#### WHAT YOU NEED TO DO
Could you filter the records below down to the lines that include the word "accepted"?

Start of DATASET EXCERPTS

Lemma control_events_ok c message : events_ok c → events_ok (read_control c message).
Proof.
  intros He. pose proof (eo_held c He) as Hq. pose proof (eo_budget c He) as [Hb _]. pose proof (eo_hand c He) as Hh. unfold read_control.
  assert (if listening c then ∀ l, l ++ to_come (turns c) = stories (accepted c) → l ++ to_come (turns c) = stories (accepted c)
          else stories (accepted c) `prefix_of` stories (accepted c)) as Ht by (by destruct (listening c)).
  destruct (control c) as [| n r | event | | |] eqn:Ec; [| by eapply untouched_ok; [| exact He]; unfold untouched; cbn; rewrite Ec | | | | done].
  - destruct message as [message | e]; cbn [hear]; cycle 1.
    { destruct (is_disconnect e); (eapply untouched_ok; [| exact He]; unfold untouched; cbn; by rewrite Ec). }
    destruct message as [| | id r | | | | | |]; cbn [event_of]; try destruct (pending _ !! _);
      (eapply read_ok; [exact He | done | done | done | done | done | exact Hq | | exact Ht |];
        [rewrite Ec; cbn; rewrite omap_snoc; cbn; destruct (listening c); [intros l; rewrite ?app_nil_r, ?Ec; cbn; rewrite ?app_nil_r; by intros <- | by eexists]
        | cbn; rewrite ?Ec; cbn; set_solver]).
  - pose proof (send_event_cases c event 0) as Hs. destruct (send_event c event 0) as [c' []].
    + destruct Hs as (Hl & Hlen & ->). pose proof (Hh event ltac:(by left)) as Hc. assert (of_turns event = false) as Hnt by (by destruct event).
      eapply (push_ok c _ event 0); [done | done | done | by destruct event | done | done | done | done | done | done | | | |];
        cbn; rewrite ?Ec, ?Hc, ?Hnt; done.
    + by subst.
    + destruct Hs as [Hl ->]. eapply read_ok; [exact He | done | done | done | done | done | exact Hq | | exact Ht |]; [by rewrite Hl | set_solver].
  - eapply untouched_ok; [| exact He]; unfold untouched; cbn; by rewrite Ec.
  - eapply untouched_ok; [| exact He]; unfold untouched; cbn; by rewrite Ec.
Qed.

Lemma turns_events_ok c stream : events_ok c → events_ok (read_turns c stream).
Proof.
  intros He. pose proof (eo_held c He) as Hq. pose proof (eo_budget c He) as [Hb Hsum]. pose proof (eo_hand c He) as Hh.
  assert (if listening c then ∀ l, l ++ in_hand (control c) = omap event_of (heard c) → l ++ in_hand (control c) = omap event_of (heard c)
          else omap event_of (heard c) `prefix_of` omap event_of (heard c)) as Hc by (by destruct (listening c)).
  assert (∀ r, (∀ turn s recv, r ≠ Queueing turn s recv) → share_held (turns c) = 0 → to_come (turns c) = to_come r → events_ok (c <| turns := r |>)) as Hon.
  { intros r Hr Hz Et. apply (read_ok c); [done | done | done | done | | done | | exact Hc | | exact Hh].
    - cbn. destruct r; cbn; try lia. by destruct (Hr turn share recv0).
    - intros turn s recv Eq. by destruct (Hr turn s recv).
    - cbn. rewrite Et. by destruct (listening c). }
  assert (∀ r, events_ok (c <| turns := r |>) → events_ok ((close_with c Room.PROTOCOL_VIOLATION) <| turns := r |>)) as Hclose
    by (intros r; by apply untouched_ok).
  unfold read_turns. destruct (turns c) as [| recv | recv | start recv | recv | turn recv | turn share recv |] eqn:Et; try done.
  - destruct stream as [recv |]; [| by apply Hon]. apply (read_ok c); [done | done | done | done | by cbn; rewrite Et | done | done | exact Hc | | exact Hh].
    cbn. rewrite Et. unfold stories. rewrite fmap_app, concat_app. cbn. rewrite app_nil_r.
    destruct (listening c); [intros l; rewrite app_nil_r; by intros -> | by eexists].
  - destruct (read_preamble recv) as [[v rest] | e] eqn:Er.
    + destruct (v =? PROTOCOL_VERSION) eqn:Ev; [apply Hon | apply Hclose, Hon]; try done; cbn; unfold stream_story; by rewrite Er, Ev.
    + destruct (is_disconnect e); [apply Hon | apply Hclose, Hon]; try done; cbn; unfold stream_story; by rewrite Er.
  - destruct (Proto.read_message TURN_MAX_FRAME recv) as [[[start | turn] rest] | e] eqn:Er; [apply Hon | apply Hclose, Hon | destruct (is_disconnect e); [apply Hon | apply Hclose, Hon]];
      try done; cbn; unfold start_story; by rewrite Er.
  - pose proof (send_event_cases c (EvTurnStream start) 0) as Hs. destruct (send_event c (EvTurnStream start) 0) as [c' []]; [| by subst |].
    + destruct Hs as (Hl & Hlen & ->). eapply (push_ok c _ (EvTurnStream start) 0); cbn; try done; by rewrite Et.
    + destruct Hs as [Hl ->]. apply (read_ok c); [done | done | done | done | by cbn; rewrite Et | done | done | exact Hc | cbn; by rewrite Hl | exact Hh].
  - destruct (Proto.read_message TURN_MAX_FRAME recv) as [[[start | turn] rest] | e] eqn:Er; [apply Hclose, Hon | apply Hon | destruct (is_disconnect e); [apply Hon | apply Hclose, Hon]];
      try done; cbn; rewrite turns_story_eq; by rewrite Er.
  - cbv zeta. destruct (Z.leb_spec (share_of turn) (budget c)); [| done].
    apply (read_ok c); [done | done | done | done | cbn; rewrite Et; cbn; lia | cbn; lia | cbn; congruence | exact Hc | | exact Hh].
    cbn. rewrite Et. by destruct (listening c).
  - pose proof (send_event_cases c (EvTurn turn) share) as Hs. destruct (send_event c (EvTurn turn) share) as [c' []]; [| by subst |].
    + destruct Hs as (Hl & Hlen & ->). eapply (push_ok c _ (EvTurn turn) share); cbn; try done; [by eapply Hq | rewrite Et; cbn; lia | by rewrite Et].
    + destruct Hs as [Hl ->]. rewrite (Hq _ _ _ eq_refl) in *. pose proof (share_of_nonneg turn).
      apply (read_ok c); [done | done | done | done | cbn; rewrite Et; cbn; lia | cbn; lia | done | exact Hc | cbn; by rewrite Hl | exact Hh].
Qed.

Lemma step_events_ok c m : events_ok c → events_ok (client_step c m).
Proof.
  intros He. destruct m as [request | n | n | n | message | sent | message | stream | | |]; cbn [client_step].
  - by apply (untouched_ok c).
  - unfold on_call. destruct (calls c !! n); [| done]. eapply untouched_ok; [apply advance_untouched | done].
  - unfold on_call. destruct (calls c !! n) as [k |]; [| done]. unfold expire_call. destruct (stage k), (answer k); by apply (untouched_ok c).
  - unfold on_call. destruct (calls c !! n) as [k |]; [| done]. unfold cancel_call. destruct (stage k); by apply (untouched_ok c).
  - apply (untouched_ok c); [| done]. unfold send. destruct (negb _); [done |]. by destruct (_ <? _)%nat.
  - apply (untouched_ok c); [| done]. unfold write_control. destruct (writing c); [| done]. destruct (outgoing c); [done | by destruct sent].
  - by apply control_events_ok.
  - by apply turns_events_ok.
  - unfold say_closed. destruct (farewell c); [| done]. pose proof (send_event_cases c EvClosed 0) as Hs.
    pose proof (eo_held c He). destruct (send_event c EvClosed 0) as [c' []]; [| by subst | by destruct Hs as [_ ->]; apply (untouched_ok c)].
    destruct Hs as (Hl & Hlen & ->). by eapply (push_ok c _ EvClosed 0).
  - unfold recv. destruct He as [H1 H2 H3 H4 H5 H6 H7 H8]. destruct (events c) as [| [event share] rest] eqn:Ee; [by split; rewrite ?Ee |].
    assert (delivered (c <| events := rest |> <| received := received c ++ [event] |> <| budget := budget c + share |>) = delivered c) as Ed.
    { unfold delivered. cbn. rewrite Ee. cbn. by rewrite <- app_assoc. }
    apply Forall_cons in H3 as [Hs H3]. cbn in Hs. unfold shares in H2. cbn in H2. rewrite sum_Z_cons in H2.
    assert (0 ≤ share) as Hpos by (rewrite Hs; destruct event; try done; apply share_of_nonneg).
    split; rewrite ?Ed; cbn; try done; [cbn in H1; lia | unfold shares; lia | by intros ?%H7].
  - destruct He as [H1 H2 H3 H4 H5 H6 H7 H8]. assert (control_part (received c) `prefix_of` control_part (delivered c) ∧
      turn_part (received c) `prefix_of` turn_part (delivered c)) as [P1 P2].
    { unfold delivered, control_part, turn_part. rewrite !List.filter_app. split; by eexists. }
    assert (0 ≤ shares (events c)) as Hpos.
    { apply sum_Z_nonneg, Forall_fmap. eapply Forall_impl; [exact H3 |]. intros [ev s] Hs. cbn in *. rewrite Hs. destruct ev; try done. apply share_of_nonneg. }
    assert (∀ X, delivered (drop_events c) = X → X = received c) as Ed by (intros X <-; unfold delivered; cbn; apply app_nil_r).
    split; rewrite ?(Ed _ eq_refl); cbn [events budget listening turns control heard accepted drop_events]; try done.
    + cbn. lia.
    + change (budget _) with (budget c + shares (events c)). cbn. rewrite Z.add_0_r. lia.
    + change (control_part (received c) `prefix_of` omap event_of (heard c)). etransitivity; [exact P1 |]. destruct (listening c); [eexists; by rewrite H5 | exact H5].
    + change (turn_part (received c) `prefix_of` stories (accepted c)). etransitivity; [exact P2 |]. destruct (listening c); [eexists; by rewrite H6 | exact H6].
Qed.

Lemma run_events_ok moves : events_ok (client_run Client_new moves).
Proof.
  assert (events_ok Client_new) as H0 by (split; cbn; try done; [lia | set_solver]).
  revert H0. generalize Client_new. induction moves as [| m moves IH]; intros c Hc; cbn; [done |]. by apply IH, step_events_ok.
Qed.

End of DATASET EXCERPTS

#### REPLY
  assert (if listening c then ∀ l, l ++ to_come (turns c) = stories (accepted c) → l ++ to_come (turns c) = stories (accepted c)
          else stories (accepted c) `prefix_of` stories (accepted c)) as Ht by (by destruct (listening c)).
    split; rewrite ?(Ed _ eq_refl); cbn [events budget listening turns control heard accepted drop_events]; try done.
    + change (turn_part (received c) `prefix_of` stories (accepted c)). etransitivity; [exact P2 |]. destruct (listening c); [eexists; by rewrite H6 | exact H6].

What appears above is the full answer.